The 3-megawatt installation in Alamogordo, New Mexico, is due to come online in March and will sell electricity to the Otero County Electric Cooperative under a 25-year power purchase agreement. The project is owned by SoCore Energy, a Chicago-based solar developer.
What’s called the Carrizozo project is the second solar facility developed by the Otero Cooperative. Its first was a 76-kilowatt project built in 2014 and later expanded to a capacity of 150 kW. The array in Alamogordo is being developed without any state tax credits or subsidies.
RMI, a non-profit research and consulting organization, said in a news release that it also is working with electric cooperatives in Texas and Colorado to help develop community-scale solar projects.
Separately, Greentech Media cited a new report from the International Renewable Energy Agency (IRENA) that predicts that all types of clean energy will match the cost range of fossil fuels within the next two years.
The study examined cost data from some 15,000 utility-scale projects, including biomass, geothermal, hydro, solar, and both onshore and offshore wind.
IRENA said the levelized cost of energy had dropped sharply for some types of power.
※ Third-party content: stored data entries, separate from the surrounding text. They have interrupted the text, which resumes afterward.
(* ===== verification/KernelProofs.v ===== *)
(** * Properties of the system calls

    A denied call changes nothing; the lock release of every call on an example;
    what the parts of a rename leave when there is no metadata store; what a batch
    of writes does that the same writes one by one do not. *)

From S2P Require Import Prelude Bytes Codec Table LockState IoLocks IoLockProofs Router Rename Pipe PipeManager StreamBuf StreamManager MetaStore LocalStore KernelTypes Dispatch Kernel KernelFiles KernelNames KernelList KernelLockProofs KernelReleases KernelWorld.

Section denied.
Context {W : Type} `{!ObjectStores W}.
Context {S : Type} `{!KernelStore S}.
Context {L : Type} `{!Locks L}.
Context {E : Type} `{!PipeBackend E}.
Context {B : Type} `{!StreamBackend B}.
Context {TX : Texts}.

Abbreviation K := (@K W S L E B).
Abbreviation Kernel := (Kernel W S L E B).
Implicit Types (k : Kernel).

(** The paths a call names, with the permission it needs on each. *)
Definition call_checks (x : Syscall) : list (string * Permission) :=
  match x with
  | CallRead _ req => [(rq_path req, PermRead)]
  | CallWrite _ req => [(wq_path req, PermWrite)]
  | CallSetMode p _ | CallMkdir p _ _ | CallRmdir p _ | CallUnlink p _ => [(p, PermWrite)]
  | CallRename p q => [(p, PermWrite); (q, PermWrite)]
  | CallCopy _ p q => [(p, PermRead); (q, PermWrite)]
  end.

(** The provider denies [perm] on [p] to [ctx], who is not the system. *)
Definition denies k (ctx : OperationContext) (x : string * Permission) : Prop :=
  starts_with "/__sys__/" x.1 = false ∧ oc_is_system ctx = false ∧
  ∃ check e, kc_provider (k_config k) = Some check ∧
             check x.1 (route (k_router k) x.1 (oc_zone_id ctx)) x.2 ctx = Err e.

(** The state stays, and the call fails. *)
Definition still {A} (m : K A) k : Prop := ∃ r, m k = Some (r, k).
Definition refused {A} (m : K A) k : Prop := ∃ e, m k = Some (Err e, k).

Lemma refused_bind {A C} (m : K A) (f : A → K C) k :
  still m k → (∀ x, m k = Some (Ok x, k) → refused (f x) k) → refused (m ≫= f) k.
Proof.
  intros [[x|e] Hm] Hf; unfold refused, mbind, K_bind; rewrite Hm; [by apply Hf|by eauto].
Qed.

Lemma refused_first {A C} (m : K A) (f : A → K C) k : refused m k → refused (m ≫= f) k.
Proof. intros [e Hm]. unfold refused, mbind, K_bind. rewrite Hm. by eauto. Qed.

Lemma still_of_result {A} (r : result KernelError A) k : still (of_result r) k.
Proof. destruct r; by eexists. Qed.

Lemma still_check p r perm ctx k : still (check_permission_with_route p r perm ctx) k.
Proof. unfold still, check_permission_with_route. repeat case_match; by eexists. Qed.

Lemma refused_check p perm ctx k : denies k ctx (p, perm) → refused (check_permission p perm ctx) k.
Proof.
  intros (H1 & H2 & check & e & H3 & H4). exists e. unfold check_permission, check_permission_with_route.
  cbn [fst snd] in *. by rewrite H1, H2, H3, H4.
Qed.

Lemma refused_check_route p r perm ctx k :
  route (k_router k) p (oc_zone_id ctx) = Some r → denies k ctx (p, perm) →
  refused (check_permission_with_route p (Some r) perm ctx) k.
Proof.
  intros Hr (H1 & H2 & check & e & H3 & H4). exists e. unfold check_permission_with_route.
  cbn [fst snd] in *. rewrite Hr in H4. by rewrite H1, H2, H3, H4.
Qed.

(** Virtual paths, which a resolver serves, are left to it. *)
Definition is_virtual k (p : string) : Prop := is_Some (trie_lookup p (k_trie k)).

Lemma trie_resolved_eq p k : trie_resolved p k = Some (Ok (bool_decide (is_virtual k p)), k).
Proof. done. Qed.

Lemma refused_read now p ctx t o hops k : denies k ctx (p, PermRead) → refused (sys_read_single hops now p ctx t o) k.
Proof.
  intros Hd. destruct hops; cbn [sys_read_single]; apply refused_bind; try apply still_of_result; intros _ _;
    (apply refused_bind; [by eexists|]); intros [] _; try by eexists.
  all: apply refused_first; unfold apply_read_hooks; by apply refused_first, refused_check.
Qed.

Lemma refused_copy now p q ctx hops k :
  denies k ctx (p, PermRead) ∨ denies k ctx (q, PermWrite) → refused (sys_copy_with_link_depth hops now p q ctx) k.
Proof.
  intros Hd. destruct hops; cbn [sys_copy_with_link_depth];
    (do 2 (apply refused_bind; [apply still_of_result|intros _ _]));
    (destruct Hd as [Hd|Hd]; [by apply refused_first, refused_check|]);
    (apply refused_bind; [apply still_check|intros _ _]); by apply refused_first, refused_check.
Qed.

Lemma refused_rename p q ctx k :
  denies k ctx (p, PermWrite) ∨ denies k ctx (q, PermWrite) → refused (sys_rename p q ctx) k.
Proof.
  intros Hd. unfold sys_rename. do 2 (apply refused_bind; [apply still_of_result|intros _ _]).
  destruct Hd as [Hd|Hd]; [by apply refused_first, refused_check|].
  apply refused_bind; [apply still_check|intros _ _]. by apply refused_first, refused_check.
Qed.

Lemma refused_set_mode p ctx mode k : denies k ctx (p, PermWrite) → refused (sys_set_file_mode p ctx mode) k.
Proof.
  intros Hd. unfold sys_set_file_mode. apply refused_bind; [apply still_of_result|intros _ _].
  case_match; [by eexists|]. apply refused_bind; [by eexists|]. intros r [= Hr].
  apply refused_bind; [destruct r; by eexists|]. intros r'. destruct r as [r|]; [|done]. intros [= <-].
  apply refused_first, refused_check_route; [|done]. exact Hr.
Qed.

(** The gate of a write or an unlink: a miss for a virtual path. *)
Lemma virtual_gate {A} (miss : A) p (m : bool → K A) k :
  m true k = Some (Ok miss, k) → refused (m false) k →
  refused (validate p ≫= λ _, trie_resolved p ≫= m) k ∨
  is_virtual k p ∧ (validate p ≫= λ _, trie_resolved p ≫= m) k = Some (Ok miss, k).
Proof.
  intros Ht Hf. unfold validate. destruct (validate_path_fast p); [|left; by eexists].
  unfold mbind, K_bind, of_result, mret, K_ret, refused. rewrite trie_resolved_eq.
  case_bool_decide; [by right|left; exact Hf].
Qed.

Lemma write_denied now p ctx x o hops k : denies k ctx (p, PermWrite) →
  refused (sys_write_with_link_depth hops now p ctx x o) k ∨
  is_virtual k p ∧ sys_write_with_link_depth hops now p ctx x o k = Some (Ok write_miss, k).
Proof.
  intros Hd. destruct hops; cbn [sys_write_with_link_depth]; apply virtual_gate; try done; apply refused_first;
    unfold apply_mutating_write_hooks, apply_mutating_write_hooks_with_route; by apply refused_first, refused_check.
Qed.

Lemma unlink_denied p ctx rec k : denies k ctx (p, PermWrite) →
  refused (sys_unlink_single p ctx rec) k ∨
  is_virtual k p ∧ sys_unlink_single p ctx rec k = Some (Ok (unlink_miss p 0), k).
Proof. intros Hd. apply virtual_gate; [done|]. by apply refused_first, refused_check. Qed.

(** The theorem below, for other proofs. *)
Lemma denied_unchanged (x : Syscall) (ctx : OperationContext) (k : Kernel) :
  Exists (denies k ctx) (call_checks x) →
  ∃ r, run_call x ctx k = Some (r, k) ∧
    (is_ok r = true → ∃ p, (p, PermWrite) ∈ call_checks x ∧ is_virtual k p).
Proof.
  intros Hd. assert (∀ m : K (), refused m k → run_call x ctx = m → ∃ r, run_call x ctx k = Some (r, k) ∧
    (is_ok r = true → ∃ p, (p, PermWrite) ∈ call_checks x ∧ is_virtual k p)) as Hfail.
  { intros m [e He] ->. eexists. by split. }
  destruct x; cbn [call_checks run_call] in *; repeat setoid_rewrite Exists_cons in Hd; rewrite ?Exists_nil in Hd.
  - destruct Hd as [Hd|[]]. eapply Hfail; [|done]. apply refused_first. unfold sys_read_one.
    by apply refused_first, refused_read.
  - destruct Hd as [Hd|[]]. destruct (write_denied now (wq_path req) ctx (wq_content req) (wq_offset req) 1 k Hd)
      as [Hr|[Hv Hw]]; [eapply Hfail; [|done]; by apply refused_first|].
    eexists. unfold sys_write_one, mbind, K_bind. rewrite Hw. split; [done|]. intros _. exists (wq_path req). split; [by left|done].
  - destruct Hd as [Hd|[]]. eapply Hfail; [|done]. by apply refused_set_mode.
  - destruct Hd as [Hd|[]]. eapply Hfail; [|done]. apply refused_first. unfold mkdir.
    apply refused_bind; [apply still_of_result|intros _ _]. by apply refused_first, refused_check.
  - destruct Hd as [Hd|[]]. eapply Hfail; [|done]. apply refused_first. unfold rmdir.
    apply refused_bind; [apply still_of_result|intros _ _]. by apply refused_first, refused_check.
  - destruct Hd as [Hd|[]]. destruct (unlink_denied path ctx recursive k Hd) as [Hr|[Hv Hw]];
      [eapply Hfail; [|done]; by apply refused_first|].
    eexists. unfold mbind, K_bind. rewrite Hw. split; [done|]. intros _. exists path. split; [by left|done].
  - eapply Hfail; [|done]. apply refused_first, refused_rename. tauto.
  - eapply Hfail; [|done]. apply refused_first, refused_copy. tauto.
Qed.


(** ** Rename without a store *)

(** The early return of [rename_move] when the mount has no store releases nothing:
    reached while another thread takes the mount's store away, it leaves both
    locks held. *)
Lemma rename_move_without_store p q o d locks k :
  store_at (k_config k) (k_router k) (rr_mount_point o) = None → rr_is_cas o = true →
  ∃ e, rename_move p q o d locks k = Some (Err e, k).
Proof.
  intros Hs Hc. unfold rename_move, move_bytes. rewrite Hc. unfold mbind at 1, K_bind at 1. cbn.
  unfold mbind at 1, K_bind at 1.
  assert (∀ (op : Op S ()), kernel_with_metastore (rr_mount_point o) op k = with_store None op k) as Hn
    by (intros op; rewrite <-Hs; reflexivity).
  rewrite Hn. by eexists.
Qed.
End denied.

(** ** The small node *)

(** A provider that lets nobody write below [/b]. *)
Definition guarded (p : string) (_ : option Route) (perm : Permission) (_ : OperationContext) : result KernelError () :=
  if bool_decide (perm = PermWrite) && starts_with "/b" p then Err (EPermissionDenied p) else Ok ().

Definition guarded_node : Node :=
  mkKernel (bare_config (Some guarded)) one_mount trie_new {[(0%N, "a") := "new"; (0%N, "b") := "old"]}
    {[0%N := mkSpec {["/a" := file_row "/a" "a" "new"; "/b" := file_row "/b" "b" "old"]} ∅ []]}
    (lock_manager_new lock_state_new) None ∅ manager_new stream_manager_new ∅ [] [] [].


(** A rename whose metadata fails, after the bytes were moved and moved back. *)
Lemma calls_release_locks_witness : ∃ e k',
  run_call (CallRename "/a" "/b") root_user (two_files [false]) = Some (Err e, k') ∧
  (io_state (k_locks k') = io_state (k_locks (two_files [false])) ∧ manager_inv (k_locks k')).
Proof.
  destruct (fails_inv (run_call (CallRename "/a" "/b") root_user (two_files [false]))) as (e & k' & E1);
    [vm_compute; reflexivity|]. exists e, k'. split; [exact E1|].
  apply (calls_release_locks (CallRename "/a" "/b") root_user (two_files [false]) k' (Err e));
    [apply new_inv|vm_compute; reflexivity..|exact E1].
Defined.

(** ** Batches *)

(** The bytes stored for a path, and the type of its row. *)
Definition stored (p : string) (k : Node) : option string := k_storage k !! (0%N, p).
Definition type_at (p : string) (k : Node) : option N :=
  s ← k_stores k !! 0%N; m ← sp_rows s !! p; Some (md_entry_type m).

(** The hits of a batch. *)
Definition hits (x : option (result KernelError (list (result KernelError SysWriteResult)) * Node)) : option (list bool) :=
  match x with
  | Some (Ok rs, _) => Some ((λ r, match r with Ok r => ww_hit r | Err _ => false end) <$> rs)
  | _ => None
  end.

(** A batch writes at the start of the file whatever offset a request names, so it
    replaces the whole file; a single request at that offset reaches the backend
    with it. *)
Lemma batch_ignores_offset :
  let k := two_files [] in
  let x := sys_write 0 [mkWriteRequest "/a" "X" 3; mkWriteRequest "/b" "Y" 0] root_user k in
  stored "a" k = Some "new" ∧ hits x = Some [true; true] ∧ stored "a" (after k x) = Some "X" ∧
  fails (sys_write_one 0 (mkWriteRequest "/a" "X" 3) root_user k) = true.
Proof. split_and!; vm_compute; reflexivity. Qed.

(** A pipe named in a batch becomes a regular file. *)
Lemma batch_replaces_pipe :
  let pipe := mkMeta "/p" 0 None 0 1 DT_PIPE (Some "root") None None None None None None None None in
  let k := node {["/p" := pipe]} [] ∅ in
  let x := sys_write 0 [mkWriteRequest "/p" "X" 0; mkWriteRequest "/q" "Y" 0] root_user k in
  hits x = Some [true; true] ∧ type_at "/p" k = Some DT_PIPE ∧ type_at "/p" (after k x) = Some DT_REG.
Proof. split_and!; vm_compute; reflexivity. Qed.

(** A batch with a path twice waits for its own lock and drops the second write. *)
Lemma batch_duplicate_misses :
  let k := two_files [] in
  hits (sys_write 0 [mkWriteRequest "/a" "X" 0; mkWriteRequest "/a" "Y" 0] root_user k) = Some [true; false].
Proof. vm_compute. reflexivity. Qed.
(* ===== verification/KernelPages.v ===== *)
(** * Listing a directory page by page

    A listing is in strict order of the paths, so the cursor of a page finds the
    place where the next one starts, and a client that follows the cursors gets
    every entry once. *)

From S2P Require Import Prelude Bytes Codec Table LockState IoLocks IoLockProofs Router Rename Pipe PipeManager StreamBuf StreamManager MetaStore LocalStore KernelTypes Dispatch Kernel KernelFiles KernelNames KernelList KernelWorld.

(** In strict order of the paths. *)
Definition ordered {V} (l : list (string * V)) : Prop := StronglySorted key_le l ∧ NoDup l.*1.

Lemma ordered_tail {V} x (l : list (string * V)) : ordered (x :: l) → ordered l.
Proof. intros [Hs Hn]. apply StronglySorted_inv in Hs as [Hs _]. apply NoDup_cons in Hn as [_ Hn]. by split. Qed.

Lemma ordered_entries {V} (m : gmap string V) : ordered (entries m).
Proof. split; [apply entries_sorted|apply entries_NoDup]. Qed.

Lemma ordered_filter {V} (P : string * V → Prop) `{!∀ x, Decision (P x)} l : ordered l → ordered (filter P l).
Proof.
  induction l as [|x l IH]; [done|]. intros Ho. pose proof (ordered_tail _ _ Ho) as [Hs Hn]%IH.
  rewrite filter_cons. case_decide; [|by split]. destruct Ho as [Ho Hd]. apply StronglySorted_inv in Ho as [_ Hx].
  apply NoDup_cons in Hd as [Hx' _]. split.
  - constructor; [done|]. apply Forall_forall. intros y [_ Hy]%list_elem_of_filter.
    by apply (proj1 (Forall_forall _ _) Hx).
  - apply NoDup_cons. split; [|done]. intros (y & Hy & Hin)%list_elem_of_fmap. apply Hx'.
    apply list_elem_of_filter in Hin as [_ Hin]. apply list_elem_of_fmap. eauto.
Qed.

Lemma ordered_fmap {V U} (f : V → U) (l : list (string * V)) :
  ordered l → ordered ((λ e, (e.1, f e.2)) <$> l).
Proof.
  intros [Hs Hn]. split.
  - clear Hn. induction Hs as [|x l Hs IH Hx]; [constructor|]. cbn. constructor; [done|].
    apply Forall_fmap. eapply Forall_impl; [exact Hx|]. by intros y.
  - by rewrite <-list_fmap_compose.
Qed.

Lemma ordered_take {V} n (l : list (string * V)) : ordered l → ordered (take n l).
Proof.
  intros [Hs Hn]. split.
  - clear Hn. revert n. induction Hs as [|x l Hs IH Hx]; intros [|n]; cbn; constructor; [done|]. by apply Forall_take.
  - rewrite fmap_take. eapply sublist_NoDup; [exact Hn|]. apply sublist_take.
Qed.

(** ** Cursors *)

Lemma start_index_at l1 c t l2 :
  ordered (l1 ++ (c, t) :: l2) → start_index c (l1 ++ (c, t) :: l2) = Datatypes.S (length l1).
Proof.
  induction l1 as [|[p x] l1 IH]; intros Ho.
  - cbn [app start_index length]. rewrite decide_True by reflexivity. f_equal.
    destruct l2 as [|[q y] l2]; [done|]. cbn [start_index]. rewrite decide_False; [done|]. intros Hle.
    destruct Ho as [Hs Hn]. apply StronglySorted_inv in Hs as [_ Hx]. apply Forall_cons in Hx as [Hx _].
    apply NoDup_cons in Hn as [Hn _]. apply Hn. cbn in *. rewrite (anti_symm String.le c q) by done. left.
  - cbn [app start_index length]. rewrite decide_True; [by rewrite (IH (ordered_tail _ _ Ho))|].
    destruct Ho as [Hs _]. apply StronglySorted_inv in Hs as [_ Hx].
    apply (proj1 (Forall_forall _ _) Hx (c, t)). set_solver.
Qed.

(** The last entry of a page leads to the entry behind it. *)
Lemma start_index_last all s e c :
  ordered all → s < e ≤ length all → fst <$> last (take (e - s) (drop s all)) = Some c → start_index c all = e.
Proof.
  intros Ho He Hc. destruct (last (take (e - s) (drop s all))) as [[c' t]|] eqn:Hl; [|done]. injection Hc as ->.
  rewrite last_lookup, length_take, length_drop, lookup_take_lt, lookup_drop in Hl by lia.
  replace (s + Nat.pred ((e - s) `min` (length all - s))) with (e - 1) in Hl by lia.
  apply list_elem_of_split_length in Hl as (l1 & l2 & -> & Hlen). rewrite start_index_at by done. lia.
Qed.

(** One page of an ordered listing. *)
Lemma dir_page_spec all s limit :
  ordered all → s ≤ length all → (0 < limit)%N → (N.of_nat (length all) + limit < U64_MOD)%N →
  ∃ p e, dir_page all s limit = Some p ∧ s ≤ e ≤ length all ∧ rp_items p = take (e - s) (drop s all) ∧
    match rp_next_cursor p with
    | Some c => s < e ∧ start_index c all = e
    | None => e = length all
    end.
Proof.
  intros Ho Hs Hl Hw. unfold dir_page. rewrite wrap64_small by lia.
  set (e := N.to_nat (N.min (N.of_nat s + limit) (N.of_nat (length all)))).
  assert (s ≤ e ≤ length all ∧ (s < length all → s < e)) as [He Hlt] by (unfold e; lia).
  rewrite decide_True by lia. eexists _, e. split_and!; [done|lia..|done|]. cbn [rp_next_cursor].
  case_bool_decide as Hm; [|cbn; lia]. destruct (last (take (e - s) (drop s all))) as [[c t]|] eqn:Hla.
  - cbn. split; [lia|]. eapply (start_index_last all s e c); [done|lia|]. by rewrite Hla.
  - apply last_None in Hla. apply (f_equal length) in Hla. rewrite length_take, length_drop in Hla. cbn in Hla. lia.
Qed.

Section pages.
Context {W : Type} `{!ObjectStores W}.
Context {S : Type} `{!KernelStore S}.
Context {L : Type} `{!Locks L}.
Context {E : Type} `{!PipeBackend E}.
Context {B : Type} `{!StreamBackend B}.
Context {TX : Texts}.

Abbreviation K := (@K W S L E B).
Abbreviation Kernel := (Kernel W S L E B).
Implicit Types (k : Kernel).

(** Every listing is in strict order of the paths. *)
Lemma sys_readdir_ordered now p z admin opts k l k' :
  sys_readdir now p z admin opts k = Some (Ok l, k') → ordered l.
Proof.
  unfold sys_readdir. assert (@ordered N []) as Hnil by (split; constructor).
  case_match; [by intros [= <- <-]|]. unfold mbind at 1, K_bind at 1, route_path, reads.
  destruct (route _ _ _) as [r|]; [|by intros [= <- <-]].
  unfold mbind at 1, K_bind at 1. destruct (scan_mount_into _ _ _ _ _ k) as [[[seen|?] k1]|]; [|done..].
  unfold mbind at 1, K_bind at 1. match goal with |- match ?x with _ => _ end = _ → _ => destruct x as [[[seen'|?] k2]|]; [|done..] end.
  intros [= <- <-].
  assert (∀ f : list (string * (N * option string)), ordered f → ordered ((λ e : string * (N * option string), (e.1, e.2.1)) <$> f)) as Hf.
  { intros f. apply (ordered_fmap (λ v : N * option string, v.1)). }
  destruct (ro_limit opts); [apply ordered_take|]; apply Hf; case_match;
    first [apply ordered_filter, ordered_entries | apply ordered_entries].
Qed.

(** A client that follows the cursors. *)
Fixpoint walk_pages (fuel : nat) (views : list SyntheticView) (now : Z) (p z : string) (admin : bool) (limit : N)
    (cursor : option string) : K (list (string * N)) :=
  match fuel with
  | O => mret []
  | Datatypes.S fuel =>
      page ← readdir_paged views now p z admin limit cursor;
      match rp_next_cursor page with
      | Some c => rest ← walk_pages fuel views now p z admin limit (Some c); mret (rp_items page ++ rest)
      | None => mret (rp_items page)
      end
  end.

Lemma walk_pages_from fuel views now p z admin limit cursor all k :
  starts_with "/__sys__/" p = false → (0 < limit)%N → (N.of_nat (length all) + limit < U64_MOD)%N → ordered all →
  sys_readdir now p z admin readdir_default k = Some (Ok all, k) →
  start_of cursor all ≤ length all → length all - start_of cursor all < fuel →
  walk_pages fuel views now p z admin limit cursor k = Some (Ok (drop (start_of cursor all) all), k).
Proof.
  intros Hsys Hl Hw Ho Hr. revert cursor. induction fuel as [|fuel IH]; intros cursor Hs Hf; [lia|].
  destruct (dir_page_spec all (start_of cursor all) limit Ho Hs Hl Hw) as (pg & e & Hp & He & Hi & Hc).
  assert (readdir_paged views now p z admin limit cursor k = Some (Ok pg, k)) as Hpg.
  { unfold readdir_paged. rewrite Hsys. unfold mbind, K_bind. rewrite Hr.
    rewrite (proj2 (N.eqb_neq limit 0)) by lia. by rewrite Hp. }
  cbn [walk_pages]. unfold mbind at 1, K_bind at 1. rewrite Hpg. destruct (rp_next_cursor pg) as [c|].
  - destruct Hc as [Hlt Hst]. unfold mbind, K_bind. rewrite IH; cbn [start_of]; rewrite ?Hst; [|lia..].
    unfold mret, K_ret. do 3 f_equal. rewrite Hi. replace e with (start_of cursor all + (e - start_of cursor all)) at 2 by lia.
    by rewrite <-drop_drop, take_drop.
  - unfold mret, K_ret. do 3 f_equal. rewrite Hi, Hc. apply take_ge. rewrite length_drop. lia.
Qed.

(** Paging through a directory visits every entry exactly once, in order.  For a
    directory whose listing leaves the state as it is, a client that asks for pages
    of any positive size (within the width of [usize]) and passes each page's
    cursor on gets exactly the entries [sys_readdir] lists, in strictly ascending
    order of their paths, after at most one request more than there are entries,
    and no request panics. *)
Theorem pages_visit_everything (views : list SyntheticView) (now : Z) (p z : string) (admin : bool) (limit : N)
    (all : list (string * N)) (k : Kernel) :
  starts_with "/__sys__/" p = false → (0 < limit)%N → (N.of_nat (length all) + limit < U64_MOD)%N →
  sys_readdir now p z admin readdir_default k = Some (Ok all, k) →
  ordered all ∧
  walk_pages (Datatypes.S (length all)) views now p z admin limit None k = Some (Ok all, k).
Proof.
  intros Hsys Hl Hw Hr. pose proof (sys_readdir_ordered _ _ _ _ _ _ _ _ Hr) as Ho. split; [done|].
  rewrite (walk_pages_from _ views now p z admin limit None all k); cbn [start_of]; [done..|lia|lia].
Qed.
End pages.

(** Three files and a directory implied by one of them, two entries to a page. *)
Definition listed_node : Node :=
  node {["/a" := file_row "/a" "a" ""; "/b" := file_row "/b" "b" ""; "/d/x" := file_row "/d/x" "d/x" ""]} [] ∅.

Lemma pages_visit_everything_witness :
  let all := [("/a", DT_REG); ("/b", DT_REG); ("/d", DT_DIR)] in
  sys_readdir 0 "/" "root" true readdir_default listed_node = Some (Ok all, listed_node) ∧
  (ordered all ∧ walk_pages 4 [] 0 "/" "root" true 2 None listed_node = Some (Ok all, listed_node)).
Proof.
  assert (sys_readdir 0 "/" "root" true readdir_default listed_node
    = Some (Ok [("/a", DT_REG); ("/b", DT_REG); ("/d", DT_DIR)], listed_node)) as Hr by (vm_compute; reflexivity).
  split; [exact Hr|].
  apply (pages_visit_everything [] 0 "/" "root" true 2 [("/a", DT_REG); ("/b", DT_REG); ("/d", DT_DIR)] listed_node);
    [reflexivity|lia|vm_compute; reflexivity|exact Hr].
Defined.

(** A limit near the width of [usize] with a cursor: the sum wraps below the start. *)
Lemma page_limit_overflow : dir_page [("/a", DT_REG); ("/b", DT_REG)] 1 U64_MAX = None.
Proof. vm_compute. reflexivity. Qed.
Over a seven-year period from 2010 to 2017, for example, the levelized cost of electricity from utility-scale solar projects plummeted to 10 cents per kWh, a 73% decline that IRENA called “remarkable.”
For onshore wind, IRENA found that turbines commissioned in 2017 produced power for an average levelized cost of about 6 cents per kWh, an 18% drop since 2010.
GTM Research noted that utility-scale solar prices during the fourth quarter of last year ranged from a low of 3 cents per kWh for a project in Mexico to a high of 15 cents per kWh in Japan.
Factors driving the downward push on prices include technological improvements, competitive bidding for the procurement of electricity, and a growing number of experienced developers.
“The trend is clear,” the IRENA report says. “By 2020, all mainstream renewable power generation technologies can be expected to provide average costs at the lower end of the fossil-fuel cost range. In addition, several solar PV and wind power projects will provide some of the lowest-cost electricity from any source.”